— Ах нет! Но Деревенко говорит, что так полагается!
— Это вздор! Государь сам не любит, чтобы перед ним становились на колени. Зачем вы позволяете Деревенко так поступать?
— Не знаю… я не смею.
Я переговорил тогда с боцманом, и ребенок был в восторге, что его освободили от того, что было для него настоящею неприятностью.
Но еще более существенными обстоятельствами были его одиночество и неблагоприятные условия, в которых протекало его воспитание. Я отдавал себе отчет в том, что это почти роковым образом должно быть так; что воспитание каждого царственного ребенка клонится к тому, чтобы сделать из него существо одностороннее, которое в конце концов оказывается далеким от жизни благодаря тому, что в своей юности он не был подчинен общему закону».
ЭТА БОЛЕЗНЬ ИМЕЛА ЗНАЧЕНИЕ
ГОСУДАРСТВЕННОЙ ТАЙНЫ…
Даже не все близкие люди знали полную правду о загадочной и страшной болезни цесаревича Алексея.
Учитель французского П. Жильяр вспоминал:
«Императрица изъявила желание, чтобы я занялся с Алексеем Николаевичем, которому было в то время восемь с половиной лет, и он не знал ни слова по-французски. Я дал ему первый урок и наткнулся вначале на серьезные трудности. Моя преподавательская деятельность вскоре прервалась, потому что Алексей Николаевич, который с самого начала показался мне недомогающим, должен был лечь в постель. Когда мы приехали с моим коллегой, мы оба были поражены бледностью ребенка, а также тем, что его носили, как будто он не способен был ходить. Значит, недуг, которым он страдал, без сомнения, усилился…
Несколько дней спустя стали шепотом говорить, что его состояние внушает живейшее беспокойство и что из Петербурга вызваны профессора Раухфуст и Федоров. Жизнь, однако, продолжалась по-прежнему; одна охота следовала за другой, и приглашенных было больше, чем когда-либо… Однажды вечером, после обеда, Великие Княжны Мария и Анастасия Николаевны разыгрывали в столовой, в присутствии Их Величества, свиты и нескольких приглашенных, две небольшие сцены из пьесы Мольера «Мещанин во дворянстве» («Le bourgeois gentil-homme»). Исполняя обязанности суфлера, я спрятался за ширму, заменявшую кулисы. Немного наклонившись, я мог наблюдать в первом ряду зрителей Императрицу, оживленную и улыбающуюся в разговоре со своими соседками.

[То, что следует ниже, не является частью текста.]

(** What handing a frame to a port promises: the engine's frame, the current
    frame apart, and a state the receive machine can run on. *)
Lemma portinfo_rx_safe junk st p bpdu len :
  cist_port_ok p st → st.(g_curBPDU) = None → (frame_room ≤ length bpdu)%nat → junk ≠ BPDU_MSTP →
  wp (stp_portinfo_rx_bpdu junk st p bpdu len) (fun '(st', ret) =>
    frame st (stp_in_set_cur_bpdu None st') ∧ (ret = 0 → receive_ok p st')).
Proof.
  intros Ok Hn Hl Hj. destruct (Ok) as [[[W Ok'] [port H]] Hp]. unfold stp_portinfo_rx_bpdu.
  destruct (wf_port_owner _ _ _ W H) as (Ho & _ & stpm & Hs). rewrite <- Ho in Hs.
  assert (Sp : shaped st p port) by (by exists port).
  rewrite (get_port_Some _ _ _ H). cbn [obind].
  apply wp_bind. eapply wp_mono; [by apply check_header_spec|]. intros [ret w] [Hr Hm]. simpl in Hr, Hm.
  assert (Keep : ∀ s, frame st s → frame st (stp_in_set_cur_bpdu None s)).
  { intros s F. rewrite set_cur_none; [done|]. by rewrite (fr_cur _ _ F). }
  case_match; [split; [apply Keep; reflexivity|done]|].
  apply wp_bind. eapply wp_mono; [by eapply classify_total|]. intros [port1 ok] (Es & Ec & Eo).
  assert (F1 : ∀ x, pshape x = pshape port1 → frame st (put_port st p x)).
  { intros x Ex. eapply put_frame; [reflexivity|done|by rewrite Ex]. }
  destruct ok; cbn [negb]; [|split; [apply Keep; by apply F1|done]].
  unfold frame_room in Hl.
  apply wp_bind, wp_rd8; [unfold off_version; lia|]. intros v _.
  apply wp_bind, wp_rd8; [unfold off_bpdu_type; lia|]. intros t _.
  apply wp_bind, wp_rd8; [unfold off_flags; lia|]. intros f _. cbv zeta.
  set (st1 := put_port st p _). assert (G1 : frame st st1) by (by apply F1).
  set (rec := mkBpduRecord bpdu (default junk w) port1.(configDigestSnp)).
  assert (Fin : ∀ s ev, Forall plain ev → s = traced ev st1 → wp (Done (stp_in_set_cur_bpdu (Some rec) s, 0))
    (fun '(st', ret) => frame st (stp_in_set_cur_bpdu None st') ∧ (ret = 0 → receive_ok p st'))).
  { intros s ev Hpl ->. apply wp_Done.
    assert (F : frame st (traced ev st1)) by (by apply traced_frame; [apply plain_engine|]).
    split; [exact (Keep _ F)|]. intros _.
    assert (C : cist_port_ok p (stp_in_set_cur_bpdu (Some rec) (traced ev st1)))
      by (apply set_cur_ok; by eapply cist_port_ok_frame).
    split; [done|]. split; [by apply cist_ok_ready|]. intros cur q Ecur Eq.
    injection Ecur as <-. simpl in Eq. unfold st1, put_port in Eq. simpl in Eq.
    rewrite lookup_insert_eq in Eq. injection Eq as <-. split; [|done]. split; [simpl; unfold frame_room; lia|].
    simpl. intros Et. rewrite Ec. apply Hm. destruct w as [t'|]; simpl in Et; [by subst|done]. }
  case_match; [|by apply (Fin st1 []); [constructor|]].
  unfold rx_notify_tcn. apply wp_bind.
  destruct (same_stpm _ _ _ _ (fr_shape _ _ G1) Hs) as (stpm1 & Hs1 & _). rewrite Eo.
  rewrite (get_stpm_Some _ _ _ Hs1). cbn [obind].
  destruct (notify_tcn_spec stpm1.(STPM.ports) st1) as (ev & -> & _ & Hpl).
  { intros q Hq. destruct (wf_on_list st1 _ _ _ (wf_same _ _ (fr_shape _ _ G1) W) Hs1 Hq) as (_ & x & Hx).
    by exists x. }
  by apply (Fin _ ev).
Qed.
(* ===== verification/StpRequestSafety.v ===== *)
(** * Memory safety of requests

    Every request that respects [request_ok] keeps the state of a running daemon
    well formed, and fails nowhere: each handler is taken apart into the steps
    whose safety the files before this one show. *)

From Stdlib Require Import ZArith Lia.
From stdpp Require Import base gmap list option.
From S2P Require Import Prelude StpTypes StpMd5 StpBpdu StpVector StpTo StpHeap StpStatmch StpPort StpRoletrns StpTransmit StpFrame StpReceive StpStpm StpSafety StpIn StpMgmt StpCommand StpUid StpManage StpDaemon StpMd5Props StpMgmtSafety StpClear StpRequest StpInProps.

(** The condition of the next test. *)
Ltac safe_if :=
  match goal with |- safe (if ?c then _ else _) _ => destruct c eqn:? end.

(** ** Steps of the engine's part *)

(** What a handler may do to it. *)
Definition kept (st st' : STP_T) : Prop := daemon_ok st' ∧ keeps st st'.

Lemma kept_refl st : daemon_ok st → kept st st.
Proof. by split. Qed.

Lemma kept_trans a b c : kept a b → kept b c → kept a c.
Proof. intros [_ K] [D K']. split; [done|]. by etransitivity. Qed.

Lemma kept_frame st st' : daemon_ok st → frame st st' → kept st st'.
Proof. intros D F. split; [by eapply daemon_ok_frame|by apply frame_keeps]. Qed.

Lemma kept_after st s s' : kept st s → frame s s' → kept st s'.
Proof. intros K F. eapply kept_trans; [exact K|]. apply kept_frame; [apply K|done]. Qed.

Lemma mgmt_start m : mgmt_ok m → start_ok m.(core).
Proof. intros M. destruct (mgmt_cist _ M) as [x Hx]. eapply daemon_start_ok; [apply M|by exists x]. Qed.

(** A CIST there was is still there, so that the engine may run. *)
Lemma kept_start st st' : start_ok st → is_Some (st.(stpm_heap) !! STP_CIST_ID) → kept st st' →
  start_ok st' ∧ is_Some (st'.(stpm_heap) !! STP_CIST_ID).
Proof.
  intros _ Hc [D K]. apply (keeps_instance st st' _ K) in Hc. split; [|done].
  by eapply daemon_start_ok.
Qed.

Lemma mgmt_ok_kept m st : mgmt_ok m → kept m.(core) st → mgmt_ok (m <| core := st |>).
Proof. intros M [D K]. by apply mgmt_ok_core. Qed.

Lemma in_core_safe {A} (f : STP_T → outcome (STP_T * A)) m :
  mgmt_ok m → safe (f m.(core)) (fun r => kept m.(core) r.1) →
  safe (in_core f m) (fun '(m', _) => mgmt_ok m').
Proof.
  intros M H. unfold in_core. apply safe_bind. eapply safe_mono; [exact H|].
  intros [st a] K. by apply mgmt_ok_kept.
Qed.

Lemma in_core_frame {A} (f : STP_T → outcome (STP_T * A)) m :
  mgmt_ok m → safe (f m.(core)) (fun r => frame m.(core) r.1) →
  safe (in_core f m) (fun '(m', _) => mgmt_ok m').
Proof.
  intros M H. apply in_core_safe; [done|]. eapply safe_mono; [exact H|]. intros r. apply kept_frame, M.
Qed.

(** ** Stores in the tables *)

Lemma links_kept st l : daemon_ok st → length l = 9%nat → kept st (st <| enabled_ports := l |>).
Proof. intros (W & C & T & _ & N) Hl. split; [by split_and!|by split]. Qed.

Lemma speed_kept st t idx speed :
  daemon_ok st → st.(port_speed_s) = Some t → 0 ≤ speed ≤ 6 →
  kept st (st <| port_speed_s := Some (<[idx := (idx, speed)]> t) |>).
Proof.
  intros (W & C & [T1 T2] & L & N) Ht Hs. split; [|split; try done; intros _; by eexists].
  split_and!; try done. split; [|done].
  intros t' i k s [= <-] [[_ [= _ <-]]|[_ Hi]]%lookup_insert_Some; [done|by eapply T1].
Qed.

Lemma duplex_kept st t idx mode :
  daemon_ok st → st.(port_duplex_mode_nodes) = Some t → 0 ≤ mode ≤ 1 →
  kept st (st <| port_duplex_mode_nodes := Some (<[idx := mode]> t) |>).
Proof.
  intros (W & C & [T1 T2] & L & N) Ht Hs. split; [|by split]. split_and!; try done. split; [done|].
  intros t' i s [= <-] [[_ <-]|[_ Hi]]%lookup_insert_Some; [done|by eapply T2].
Qed.

Lemma port_init_kept st : daemon_ok st → kept st (stp_in_port_global_init st).
Proof.
  intros (W & C & [T1 T2] & L & N).
  split; [|split; try done; intros [t Et]; simpl; rewrite Et; by exists t]. split_and!; try done.
  split; simpl.
  - intros t i k s. destruct st.(port_speed_s) eqn:E; [apply T1|]. intros [= <-] H.
    by rewrite lookup_empty in H.
  - intros t i s. destruct st.(port_duplex_mode_nodes) eqn:E; [apply T2|]. intros [= <-] H.
    by rewrite lookup_empty in H.
Qed.

Lemma port_fits_bits st bm idx :
  port_fits st idx = true → length bm = 9%nat →
  wp (stp_bitmap_set_bit st bm idx) (fun bm' => length bm' = 9%nat) ∧
  wp (stp_bitmap_clear_bit st bm idx) (fun bm' => length bm' = 9%nat).
Proof.
  unfold port_fits, stp_bitmap_set_bit, stp_bitmap_clear_bit.
  destruct (bit_position _ _ _) as [index byte]. intros H Hl. bool_facts.
  destruct (part_Some bm index) as (v & -> & _); [done..|]. cbn [obind].
  split; case_match; simpl; by rewrite ?length_insert.
Qed.

Lemma port_fits_index st idx : port_fits st idx = true →
  index_ok st.(productId) st.(stp_is_distributed) idx = true ∧ 0 ≤ idx < PORT_INDEX_MAX.
Proof.
  unfold port_fits. intros H. apply andb_true_iff in H as [H _]. apply andb_true_iff in H as [Hi Hm].
  destruct (index_ok_range _ _ _ Hi) as [Hr _]. apply Z.ltb_lt in Hm. split; [done|]. lia.
Qed.

(** ** Link events *)

Section Links.
Context (wan_br : Z → Z → option (Z * Z)).

Lemma in_enable_port_safe fuel st idx enable link speed wan slot portno :
  start_ok st → daemon_ok st → is_Some st.(port_speed_s) →
  0 ≤ idx < PORT_INDEX_MAX → (enable = true → 0 ≤ speed ≤ 6) →
  safe (stp_in_enable_port_on_stpm wan_br fuel st idx enable link speed wan slot portno)
    (fun r => kept st r.1).
Proof.
  intros Os D Ht Hi Hs. unfold stp_in_enable_port_on_stpm. apply safe_bind.
  eapply (safe_mono _ (fun st' => kept st st' ∧ start_ok st')).
  - destruct enable; [|by split; [apply kept_refl|]]. assert (Hr := Hs eq_refl).
    destruct st.(port_speed_s) as [t|] eqn:Et; [|by split; [apply kept_refl|]].
    destruct (Z.leb_spec 0 idx); [|lia]. destruct (Z.ltb_spec idx PORT_INDEX_MAX); [|lia]. simpl.
    assert (K := speed_kept st t idx speed D Et Hr). split; [done|].
    destruct Os as [(W & _ & C) (L & N)]. destruct K as [(_ & _ & T & _) _]. by split_and!.
  - intros st' [K Os']. eapply safe_mono; [apply enable_port_safe; [done| |done]|].
    + by apply (kp_tables _ _ (proj2 K)).
    + intros r. by apply kept_after.
Qed.

Lemma duplex_mode_safe st idx mode :
  daemon_ok st → 0 ≤ idx < PORT_INDEX_MAX → 0 ≤ mode ≤ 1 →
  wp (stp_param_set_port_duplex_mode st idx mode) (fun r => kept st r.1).
Proof.
  intros D Hi Hm. unfold stp_param_set_port_duplex_mode.
  destruct st.(port_duplex_mode_nodes) as [t|] eqn:Et; [|by apply kept_refl].
  destruct (Z.leb_spec 0 idx); [|lia]. destruct (Z.ltb_spec idx PORT_INDEX_MAX); [|lia]. simpl.
  assert (K := duplex_kept st t idx mode D Et Hm). case_match; [|exact K].
  apply wp_bind. eapply wp_mono; [apply each_enabled_port_safe; [apply K|done]|].
  intros st' F. apply wp_Done. by eapply kept_after.
Qed.

Lemma link_state_safe fuel st idx state speed duplex wan slot portno :
  start_ok st → daemon_ok st → is_Some (st.(stpm_heap) !! STP_CIST_ID) →
  (st.(g_flag) = true → is_Some st.(port_speed_s)) →
  port_fits st idx = true → 0 ≤ speed ≤ 6 → 0 ≤ duplex ≤ 1 →
  safe (stp_npd_cmd_set_param_by_link_state wan_br fuel st idx state speed duplex wan slot portno)
    (fun r => kept st r.1).
Proof.
  intros Os D Hc Ht Hf Hs Hd. unfold stp_npd_cmd_set_param_by_link_state.
  destruct (port_fits_bits st st.(enabled_ports) idx Hf) as [H1 H2]; [apply D|].
  apply safe_bind, safe_wp.
  assert (H : wp (if state =? LINK_PORT_UP_E then stp_bitmap_set_bit st st.(enabled_ports) idx
    else stp_bitmap_clear_bit st st.(enabled_ports) idx) (fun bm => length bm = 9%nat)) by (by case_match).
  eapply wp_mono; [exact H|]. intros links Hl. assert (K := links_kept st links D Hl).
  destruct (kept_start _ _ Os Hc K) as [Os' Hc']. safe_if; [exact K|].
  destruct (port_fits_index _ _ Hf) as [_ Hi]. apply safe_bind. bool_facts.
  eapply safe_mono; [apply in_enable_port_safe; [done|apply K|by apply Ht|done..]|].
  intros [st1 rc] K1. cbn [fst] in K1. apply safe_bind, safe_wp.
  eapply wp_mono; [apply duplex_mode_safe; [apply K1|done..]|].
  intros [st2 rc'] K2. simpl in *. eapply kept_trans; [exact K|]. by eapply kept_trans.
Qed.

(** Enabling and disabling a port. *)
Lemma port_enable_safe info fuel st idx lk speed wan slot portno :
  start_ok st → daemon_ok st → is_Some (st.(stpm_heap) !! STP_CIST_ID) →
  (st.(g_flag) = true → is_Some st.(port_speed_s)) →
  port_fits st idx = true → 0 ≤ speed ≤ 6 →
  safe (stp_param_set_stpm_port_enable wan_br info fuel st idx lk speed wan slot portno)
    (fun r => kept st r.1).
Proof.
  intros Os D Hc Ht Hf Hs. unfold stp_param_set_stpm_port_enable.
  safe_if; [by apply kept_refl|]. destruct info as [en|]; [|by apply kept_refl]. bool_facts.
  destruct (port_fits_index _ _ Hf) as [_ Hi]. rewrite ports_entry_in by done.
  destruct (port_fits_bits st st.(enabled_ports) idx Hf) as [H1 _]; [apply D|].
  apply safe_bind, safe_wp.
  assert (Hw : wp (if lk =? 0 then stp_bitmap_set_bit st st.(enabled_ports) idx
    else Done st.(enabled_ports)) (fun bm => length bm = 9%nat)) by (case_match; [done|apply D]).
  eapply wp_mono; [exact Hw|]. intros links Hl. assert (K := links_kept st links D Hl).
  destruct (kept_start _ _ Os Hc K) as [Os' Hc']. destruct en; [exact K|].
  apply safe_bind. eapply safe_mono; [apply in_enable_port_safe; [done|apply K|by apply Ht|done..]|].
  intros [st1 rc] K1. simpl in *. by eapply kept_trans.
Qed.

Lemma port_disable_safe info fuel st idx lk speed wan slot portno :
  start_ok st → daemon_ok st → (st.(g_flag) = true → is_Some st.(port_speed_s)) →
  0 ≤ idx < PORT_INDEX_MAX →
  safe (stp_param_set_stpm_port_disable wan_br info fuel st idx lk speed wan slot portno)
    (fun r => kept st r.1).
Proof.
  intros Os D Ht Hi. unfold stp_param_set_stpm_port_disable.
  safe_if; [by apply kept_refl|]. destruct info as [en|]; [|by apply kept_refl]. bool_facts.
  rewrite ports_entry_in by done. safe_if; [by apply kept_refl|]. apply safe_bind.
  eapply safe_mono; [apply in_enable_port_safe; [done|done|by apply Ht|done..]|]. intros [st1 rc] K1. exact K1.
Qed.
End Links.

(** ** Parameters *)

Section Params.
Context (uninit : Z).

Lemma set_cfg_instances_safe fuel st0 l uid st :
  start_ok st0 → (∀ b, b ∈ l → is_Some (st0.(stpm_heap) !! b)) → frame st0 st →
  safe (set_cfg_instances uninit fuel st l uid) (fun r => frame st0 r.1).
Proof.
  revert st. induction l as [|b l IH]; intros st Os Hl F; cbn [set_cfg_instances]; [done|].
  apply safe_bind. destruct (Hl b ltac:(left)) as [x Hx].
  destruct (same_stpm _ _ _ _ (fr_shape _ _ F) Hx) as (y & Hy & _).
  eapply safe_mono; [apply set_cfg_safe; [by eapply start_ok_frame|by exists y]|].
  intros [st1 rc] F1. simpl in F1. assert (F2 := transitivity F F1). case_match; [exact F2|].
  apply IH; [done| |done]. intros c Hc. apply Hl. by right.
Qed.

Lemma bridge_cfg_safe fuel st mstid value mask :
  start_ok st → safe (stp_param_set_bridge_cfg_value uninit fuel st mstid value mask) (fun r => frame st r.1).
Proof.
  intros Os. assert (W := proj1 (proj1 Os)). unfold stp_param_set_bridge_cfg_value.
  destruct (bridge_cfg value mask) as [uid|]; [|exact (reflexivity st)]. case_match.
  { apply set_cfg_instances_safe; [done| |done]. intros b. by apply instances_exist. }
  rewrite (get_instance_spec st mstid W). cbn [obind].
  case_decide as Hd; [|exact (reflexivity st)]. apply safe_bind.
  eapply safe_mono; [by apply set_cfg_safe|]. intros [st1 rc] F. by case_match.
Qed.

Lemma port_cfg_chain_safe fuel st0 l uid st rc :
  start_ok st0 → (∀ q, q ∈ l → is_Some (st0.(port_heap) !! q)) → frame st0 st →
  safe (set_port_cfg_chain fuel st l uid rc) (fun r => frame st0 r.1).
Proof.
  revert st rc. induction l as [|q l IH]; intros st rc Os Hl F; cbn [set_port_cfg_chain]; [done|].
  apply safe_bind. destruct (Hl q ltac:(left)) as [x Hx].
  destruct (same_port _ _ _ _ (fr_shape _ _ F) Hx) as (y & Hy & _).
  eapply safe_mono; [apply set_port_cfg_safe; [by eapply start_ok_frame|by exists y]|].
  intros [st1 rc1] F1. simpl in F1. apply IH; [done| |by etransitivity].
  intros c Hc. apply Hl. by right.
Qed.

Lemma chain_after_incl p l q : q ∈ chain_after p l → q ∈ l.
Proof.
  induction l as [|r l IH]; simpl; [done|]. case_match; [by right|]. intros Hq. right. by apply IH.
Qed.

Когда представление окончилось, я вышел внутренней дверью в коридор перед комнатой Алексея Николаевича. До моего слуха ясно доносились его стоны. Внезапно я увидел перед собой Императрицу, которая приближалась бегом, придерживая в спешке обеими руками длинное платье, которое ей мешало. Я прижался к стене, она провала рядом со мной, не заметив меня. Лицо ее было взволнованно и отражало острое беспокойство. Я вернулся в зал; там царило оживление, лакеи в ливреях обносили блюда с прохладительными угощениями; все смеялись, шутили, вечер был в разгаре. Через несколько минут Императрица вернулась; она снова надела свою маску и старалась улыбаться тем, кто толпился перед ней. Но я заметил, что Государь, продолжая разговаривать, занял такое место, откуда мог наблюдать за дверью, и я схватил на лету отчаянный взгляд, который Императрица ему бросила на порог. Час спустя я вернулся к себе, еще глубоко взволнованный этой сценой, которая внезапно раскрыла предо мною драму этого двойного существования.
Хотя состояние больного еще ухудшилось, однако во внешнем образе жизни не было перемен. Только Императрица казалась все меньше и меньше; но Государь, подавляя свое беспокойство, продолжал охотиться, и каждый вечер к обеду являлись обычные гости.
17 октября прибыл, наконец, из Петербурга профессор Федоров. Я видел его на минуту вечером; у него был очень озабоченный вид. На следующий день были именины Алексея Николаевича. Этот день был отмечен только богослужением. Следуя примеру Их Величества, все старались скрыть свою тревогу.
19 октября жар еще усилился: 38,7° утром, 39° вечером. Императрица вызвала профессора Федорова среди обеда. В воскресенье, 20 октября, положение еще ухудшилось. За завтраком было, однако, несколько приглашенных. Наконец, на следующий день, когда температура дошла до 39,6° и сердце стало очень слабо, граф Фердерикс спросил разрешения Государя публиковать бюллетени о здоровье: первый бюллетень был в тот же вечер послан в Петербург.